Obesity and upper airway control during sleep

Abstract

Mechanisms linking obesity with upper airway dysfunction in obstructive sleep apnea are reviewed. Obstructive sleep apnea is due to alterations in upper airway anatomy and neuromuscular control. Upper airway structural alterations in obesity are related to adipose deposition around the pharynx, which can increase its collapsibility or critical pressure (P(crit)). In addition, obesity and, particularly, central adiposity lead to reductions in resting lung volume, resulting in loss of caudal traction on upper airway structures and parallel increases in pharyngeal collapsibility. Metabolic and humoral factors that promote central adiposity may contribute to these alterations in upper airway mechanical function and increase sleep apnea susceptibility. In contrast, neural responses to upper airway obstruction can mitigate these mechanical loads and restore pharyngeal patency during sleep. Current evidence suggests that these responses can improve with weight loss.

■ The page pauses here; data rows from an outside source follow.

Lemma connection_test_reports_witness :
  exists w',
    test_n8n_connection no_credentials "https://n8n-330.workflowapp.ai"
      "/webhook-test/search"
      (initial_world (fun _ => 0%Q) (fun _ => "2024-01-01")
         (fun _ _ => Ok {| status_code := 404; body := None;
                           text := "Not Found" |}))
    = (Ok (false, "Connection failed: 404 - Not Found"), w').
Proof.
  destruct (connection_test_reports no_credentials
              "https://n8n-330.workflowapp.ai" "/webhook-test/search"
              (initial_world (fun _ => 0%Q) (fun _ => "2024-01-01")
                 (fun _ _ => Ok {| status_code := 404; body := None;
                                   text := "Not Found" |})))
    as (ok & msg & w' & Hrun & _ & _ & Hok & _ & Hmsg).
  specialize (Hmsg _ eq_refl).
  assert (Hfalse : ok = false).
  { destruct ok; [|reflexivity].
    destruct (proj1 Hok eq_refl) as (resp & H & Hs).
    injection H as <-. simpl in Hs. discriminate. }
  exists w'. rewrite Hrun, Hfalse, Hmsg; [reflexivity|]. simpl. discriminate.
Defined.

(** ** Titles of related topics *)

Lemma prefix_split sep : forall s,
  String.prefix sep s = true -> exists rest, s = sep +:+ rest.
Proof.
  induction sep as [|a sep IH]; intros s H; simpl in *.
  - exists s. reflexivity.
  - destruct s as [|b s]; simpl in H; [discriminate|].
    destruct (ascii_dec a b) as [->|]; [|discriminate].
    destruct (IH s H) as [rest ->]. exists rest. reflexivity.
Qed.

Lemma prefix_of_substring sep : forall k s,
  String.prefix sep (String.substring 0 k s) = true -> String.prefix sep s = true.
Proof.
  induction sep as [|a sep IH]; intros k s H.
  - destruct s; reflexivity.
  - destruct k as [|k]; destruct s as [|b s]; simpl in H; try discriminate.
    simpl. destruct (ascii_dec a b) as [->|]; [|discriminate].
    eapply IH, H.
Qed.

(** Splitting at the first occurrence: what precedes it, then the
    separator, then the rest; what precedes it holds no separator. *)
Lemma index_split sep : sep <> "" -> forall s p,
  String.index 0 sep s = Some p ->
  (exists rest, s = String.substring 0 p s +:+ sep +:+ rest) /\
  String.index 0 sep (String.substring 0 p s) = None.
Proof.
  intros Hsep. induction s as [|a s IH]; intros p H.
  - simpl in H. destruct sep; [contradiction|discriminate].
  - cbn [String.index] in H.
    destruct (String.prefix sep (String a s)) eqn:Hp.
    + injection H as <-. split.
      * apply prefix_split in Hp. destruct Hp as [rest Hrest].
        exists rest. exact Hrest.
      * simpl. destruct sep; [contradiction|reflexivity].
    + destruct (String.index 0 sep s) as [p'|] eqn:Hi; [|discriminate].
      injection H as <-. destruct (IH p' eq_refl) as [[rest Hrest] Hnone].
      split.
      * exists rest. rewrite Hrest at 1. reflexivity.
      * cbn [String.substring String.index].
        destruct (String.prefix sep (String a (String.substring 0 p' s))) eqn:Hp'.
        -- apply (prefix_of_substring sep (S p') (String a s)) in Hp'. congruence.
        -- rewrite Hnone. reflexivity.
Qed.

(** X14. The title of a related topic whose "Text" is a string: the
    text up to its first " - ", which itself holds no " - "; a text
    without " - " is its own title.  Computing it has no effect. *)
Theorem topic_title_before_separator d s w :
  dict_get d "Text" (JStr "") = JStr s ->
  exists t,
    topic_title (JDict d) w = (Ok (JStr t), w) /\
    (is_substring " - " s = true ->
       (exists rest, s = t +:+ " - " +:+ rest) /\ is_substring " - " t = false) /\
    (is_substring " - " s = false -> t = s).
Proof.
  intros Htext. unfold topic_title, bind, lift, ret. simpl. rewrite Htext. simpl.
  unfold is_substring, split_head.
  destruct (String.index 0 " - " s) as [p|] eqn:Hi; simpl.
  - exists (String.substring 0 p s).
    split; [reflexivity|]. split; [|discriminate].
    intros _. destruct (index_split " - " ltac:(discriminate) s p Hi) as [Hrest Hnone].
    split; [exact Hrest|]. rewrite Hnone. reflexivity.
  - exists s. split; [reflexivity|]. split; [discriminate|reflexivity].
Qed.

Lemma topic_title_before_separator_witness :
  exists t,
    topic_title (JDict [ ("Text", JStr "Rocq - a proof assistant - since 1984") ])
      offline_world = (Ok (JStr t), offline_world) /\
    exists rest, "Rocq - a proof assistant - since 1984" = t +:+ " - " +:+ rest.
Proof.
  destruct (topic_title_before_separator
              [ ("Text", JStr "Rocq - a proof assistant - since 1984") ]
              "Rocq - a proof assistant - since 1984" offline_world eq_refl)
    as (t & Hrun & Hsplit & _).
  exists t. split; [exact Hrun|]. apply Hsplit. reflexivity.
Defined.

(** ** The token of the regional adapter *)

Lemma try_http_first {A} (r : Request) (K : Response -> M A) (H : M A) n w :
  (forall a, quiet n (K a)) -> quiet 0 H ->
  exists evs,
    trace (snd (try_except (bind (http r) K) H w))
      = (evs ++ EvHttp r :: trace w)%list /\
    (http_calls evs <= n)%nat.
Proof.
  intros HK HH. unfold try_except, bind. unfold http at 1.
  destruct (net w 0%nat r) as [a|].
  - match goal with
    | |- context [K a ?w1] =>
        destruct (HK a w1) as (_ & _ & evs1 & Ht1 & Hh1 & _);
        destruct (K a w1) as [[b|] w2]
    end; simpl in *.
    + exists evs1. auto.
    + destruct (HH w2) as (_ & _ & evs2 & Ht2 & Hh2 & _).
      exists (evs2 ++ evs1)%list. rewrite Ht2, Ht1, app_assoc.
      split; [reflexivity|]. rewrite http_calls_app. lia.
  - match goal with
    | |- context [H ?w1] => destruct (HH w1) as (_ & _ & evs2 & Ht2 & Hh2 & _)
    end.
    exists evs2. simpl in *. split; [exact Ht2|lia].
Qed.

(** X15. With a key and a secret configured, every run of the regional
    adapter starts by posting to the token endpoint, with the key and
    the secret in the URL: no token is kept from one search to the
    next.  That call is made without a timeout; at most one more call
    follows. *)
Theorem token_fetched_on_every_call cfg q l m w :
  str_or (baidu_api_key cfg) (getenv cfg "BAIDU_API_KEY") <> "" ->
  str_or (baidu_secret_key cfg) (getenv cfg "BAIDU_SECRET_KEY") <> "" ->
  exists evs,
    trace (snd (search_baidu_api cfg q l m w))
      = (evs ++
         EvHttp
           {| rq_method := POST;
              rq_url :=
                "https://aip.baidubce.com/oauth/2.0/token?grant_type=client_credentials&client_id="
                +:+ str_or (baidu_api_key cfg) (getenv cfg "BAIDU_API_KEY")
                +:+ "&client_secret="
                +:+ str_or (baidu_secret_key cfg) (getenv cfg "BAIDU_SECRET_KEY");
              rq_headers := []; rq_params := []; rq_json := None;
              rq_timeout := None |}
         :: trace w)%list /\
    (http_calls evs <= 1)%nat.
Proof.
  intros Hkey Hsec.
  apply String.eqb_neq in Hkey. apply String.eqb_neq in Hsec.
  unfold search_baidu_api. rewrite Hkey, Hsec. cbn [orb].
  apply try_http_first; [|apply quiet_handler].
  intros tresp. destruct (negb _).
  - eapply quiet_mono; [|apply quiet_handler]. lia.
  - apply (quiet_bind 0 1); [apply quiet_response_json|]. intros tdata.
    apply (quiet_bind 0 1); [apply quiet_lift|]. intros token.
    apply (quiet_bind 0 1); [apply quiet_lift|]. intros num.
    apply (quiet_bind 1 0); [apply quiet_http|]. intros resp.
    destruct (Z.eqb _ _); [|apply quiet_handler].
    apply (quiet_bind 0 0); [apply quiet_response_json|]. intros data.
    apply (quiet_bind 0 0); [apply quiet_lift|]. intros v.
    apply (quiet_bind 0 0); [apply quiet_lift|]. intros items.
    apply (quiet_bind 0 0); [|intros; apply quiet_ret].
    apply quiet_for_each. intros. apply quiet_baidu_item.
Qed.

Lemma token_fetched_on_every_call_witness :
  exists evs,
    trace (snd (search_baidu_api baidu_configured "q" "zh" 5 offline_world))
      = (evs ++
         [ EvHttp
             {| rq_method := POST;
                rq_url :=
                  "https://aip.baidubce.com/oauth/2.0/token?grant_type=client_credentials&client_id=key&client_secret=secret";
                rq_headers := []; rq_params := []; rq_json := None;
                rq_timeout := None |} ])%list /\
    (http_calls evs <= 1)%nat.
Proof.
  apply (token_fetched_on_every_call baidu_configured "q" "zh" 5 offline_world);
    simpl; discriminate.
Defined.

(** ** Cache keys *)
















(** ** The generic adapter's abstract and topics *)

(** X18. With a RapidAPI key and a 200 reply that is a JSON object
    without related topics, the generic adapter returns a success
    response holding the abstract alone when "AbstractText" is present
    and non-empty, and nothing otherwise (not mock data).  The abstract
    record takes its title from "Heading" (default "Abstract"), its url
    from "AbstractURL" (default empty), and is scored 0.8; it is
    returned whatever integer [max_results] is, even 0. *)
Theorem abstract_only_reply cfg q l (m : Z) w resp b :
  getenv cfg "RAPIDAPI_KEY" <> "" ->
  (forall req, net w 0%nat req = Ok resp) ->
  status_code resp = 200 ->
  body resp = Some (JDict b) ->
  dict_get b "RelatedTopics" (JList []) = JList [] ->
  exists r w',
    search_free_api cfg q l m w = (Ok r, w') /\
    status r = "success" /\ query r = q /\ processing_time r = "1.0s" /\
    results r
    = if truthy (dict_get b "AbstractText" JNull) then
        [ {| title := dict_get b "Heading" (JStr "Abstract");
             url := dict_get b "AbstractURL" (JStr "");
             snippet := dict_get b "AbstractText" (JStr "");
             source := "duckduckgo";
             language := l;
             credibility_score := 8 # 10;
             published_date := dates w 0%nat |} ]
      else [].
Proof.
  intros Hkey Hnet Hs Hbody Htopics. apply String.eqb_neq in Hkey.
  unfold search_free_api. on_int.
  unfold try_except, bind, http, response_json, lift, ret,
    free_abstract, bind, lift, ret, today.
  rewrite Hkey. simpl. rewrite Hnet, Hs. simpl. rewrite Hbody. simpl.
  destruct (truthy (dict_get b "AbstractText" JNull)); simpl;
    rewrite Htopics; simpl; rewrite firstn_nil; simpl;
    do 2 eexists; (split; [reflexivity|]); repeat split.
Qed.

Lemma abstract_only_reply_witness :
  exists r w',
    search_free_api rapidapi_configured "rocq" "en" 0
      (answering (JDict [ ("AbstractText", JStr "A proof assistant.") ]))
      = (Ok r, w') /\
    map title (results r) = [JStr "Abstract"] /\
    map snippet (results r) = [JStr "A proof assistant."].
Proof.
  destruct (abstract_only_reply rapidapi_configured "rocq" "en" 0
              (answering (JDict [ ("AbstractText", JStr "A proof assistant.") ]))
              {| status_code := 200;
                 body := Some (JDict [ ("AbstractText", JStr "A proof assistant.") ]);
                 text := "" |}
              [ ("AbstractText", JStr "A proof assistant.") ])
    as (r & w' & Hr & _ & _ & _ & Hres);
    try reflexivity; try (simpl; discriminate).
  exists r, w'. split; [exact Hr|]. rewrite Hres. split; reflexivity.
Defined.

(** X19. One related topic that is a JSON object: when it lacks "Text"
    or "FirstURL" it is skipped, leaving the results and the world as
    they are; when it has both and "Text" is a string, one record is
    appended, with the text as snippet, the text up to its first " - "
    as title, the "FirstURL" as url, and score 0.7. *)
Theorem related_topic_mapped l d acc w :
  (existsb (fun kv => String.eqb (fst kv) "Text") d
   && existsb (fun kv => String.eqb (fst kv) "FirstURL") d = false ->
   free_topic l (JDict d) acc w = (Ok acc, w)) /\
  (forall s,
     existsb (fun kv => String.eqb (fst kv) "Text") d = true ->
     existsb (fun kv => String.eqb (fst kv) "FirstURL") d = true ->
     dict_get d "Text" (JStr "") = JStr s ->
     exists w',
       free_topic l (JDict d) acc w
       = (Ok (acc ++ [ {| title := JStr (split_head " - " s);
                          url := dict_get d "FirstURL" (JStr "");
                          snippet := JStr s;
                          source := "duckduckgo";
                          language := l;
                          credibility_score := 7 # 10;
                          published_date := dates w 0%nat |} ])%list, w')).
Proof.
  split.
  - intros H. unfold free_topic, bind, lift, ret. simpl.
    destruct (existsb (fun kv => String.eqb (fst kv) "Text") d); simpl in *.
    + rewrite H. reflexivity.
    + reflexivity.
  - intros s Ht Hu Htext.
    unfold free_topic, topic_title, bind, lift, ret, today. simpl.
    rewrite Ht, Hu, Htext. simpl. unfold is_substring, split_head.
    destruct (String.index 0 " - " s) as [p|] eqn:Hi; simpl;
      rewrite ?Htext; eexists; reflexivity.
Qed.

Improvements in these neural responses with weight loss may be related to a decline in systemic and local pharyngeal concentrations of specific inflammatory mediators with somnogenic effects.

Figures

Fig. 1.

Scheme relating obesity, body fat distribution, upper airway collapsibility [critical pressure (Pcrit)], and sleep apnea pathogenesis. Mechanical loads and neuromuscular responses sum (∑) to increase (+) and decrease (−) Pcrit, respectively. Mechanical and humoral effects of regional adipose depots can modulate these components, which can mediate differences in sleep apnea susceptibility between men and women.